═══ Task data

(** C5, amended: when group, kind and namespace contain no separator, two
    references have equal keys exactly when they are equal component-wise,
    and two label selectors have equal keys exactly when group, kind,
    namespace and the stringified selector are equal.  Both [Key]
    functions are total functions of these components. *)
Theorem Key_injective_separator_free `{LabelsSelector Sel}
    (r1 r2 : ObjectReference) (s1 s2 : ObjectLabelSelector Sel) :
  separator_free (ref_Group r1) = true → separator_free (ref_Kind r1) = true →
  separator_free (ref_Namespace r1) = true →
  separator_free (ref_Group r2) = true → separator_free (ref_Kind r2) = true →
  separator_free (ref_Namespace r2) = true →
  separator_free (ols_Group s1) = true → separator_free (ols_Kind s1) = true →
  separator_free (ols_Namespace s1) = true →
  separator_free (ols_Group s2) = true → separator_free (ols_Kind s2) = true →
  separator_free (ols_Namespace s2) = true →
  (ObjectReference_Key r1 = ObjectReference_Key r2 ↔ r1 = r2)
  ∧ (ObjectLabelSelector_Key s1 = ObjectLabelSelector_Key s2
     ↔ ols_Group s1 = ols_Group s2 ∧ ols_Kind s1 = ols_Kind s2
       ∧ ols_Namespace s1 = ols_Namespace s2
       ∧ SelectorString (ols_Selector s1) = SelectorString (ols_Selector s2)).
Proof.
  intros ? ? ? ? ? ? ? ? ? ? ? ?. split; split.
  - intros Heq. destruct r1, r2. unfold ObjectReference_Key in Heq.
    simpl in *. apply Sprintf4_inj in Heq as (-> & -> & -> & ->); done.
  - by intros ->.
  - intros Heq. by apply Sprintf4_inj in Heq.
  - intros (Hg & Hk & Hn & Hs). unfold ObjectLabelSelector_Key.
    by rewrite Hg, Hk, Hn, Hs.
Qed.

Lemma Key_injective_separator_free_witness :
  (ObjectReference_Key (mkObjectReference "apps" "Deployment" "default" "a\b")
   = ObjectReference_Key (mkObjectReference "apps" "Deployment" "default" "a\b")
   ↔ mkObjectReference "apps" "Deployment" "default" "a\b"
     = mkObjectReference "apps" "Deployment" "default" "a\b")
  ∧ (ObjectLabelSelector_Key
       (mkObjectLabelSelector "" "Pod" "default" [("app", "web")])
     = ObjectLabelSelector_Key
         (mkObjectLabelSelector "" "Pod" "default" [("app", "web")])
     ↔ "" = "" ∧ "Pod" = "Pod" ∧ "default" = "default"
       ∧ SelectorString [("app", "web")] = SelectorString [("app", "web")]).
Proof.
  apply (Key_injective_separator_free
           (mkObjectReference "apps" "Deployment" "default" "a\b")
           (mkObjectReference "apps" "Deployment" "default" "a\b")
           (mkObjectLabelSelector "" "Pod" "default" [("app", "web")])
           (mkObjectLabelSelector "" "Pod" "default" [("app", "web")]));
    reflexivity.
Defined.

══════

# Task brief:
Return, word for word, every line from the top of the entries down to the line that holds "separator_free (ols_Group s2)", both included.

# Reply to the exercise:
(** C5, amended: when group, kind and namespace contain no separator, two
    references have equal keys exactly when they are equal component-wise,
    and two label selectors have equal keys exactly when group, kind,
    namespace and the stringified selector are equal.  Both [Key]
    functions are total functions of these components. *)
Theorem Key_injective_separator_free `{LabelsSelector Sel}
    (r1 r2 : ObjectReference) (s1 s2 : ObjectLabelSelector Sel) :
  separator_free (ref_Group r1) = true → separator_free (ref_Kind r1) = true →
  separator_free (ref_Namespace r1) = true →
  separator_free (ref_Group r2) = true → separator_free (ref_Kind r2) = true →
  separator_free (ref_Namespace r2) = true →
  separator_free (ols_Group s1) = true → separator_free (ols_Kind s1) = true →
  separator_free (ols_Namespace s1) = true →
  separator_free (ols_Group s2) = true → separator_free (ols_Kind s2) = true →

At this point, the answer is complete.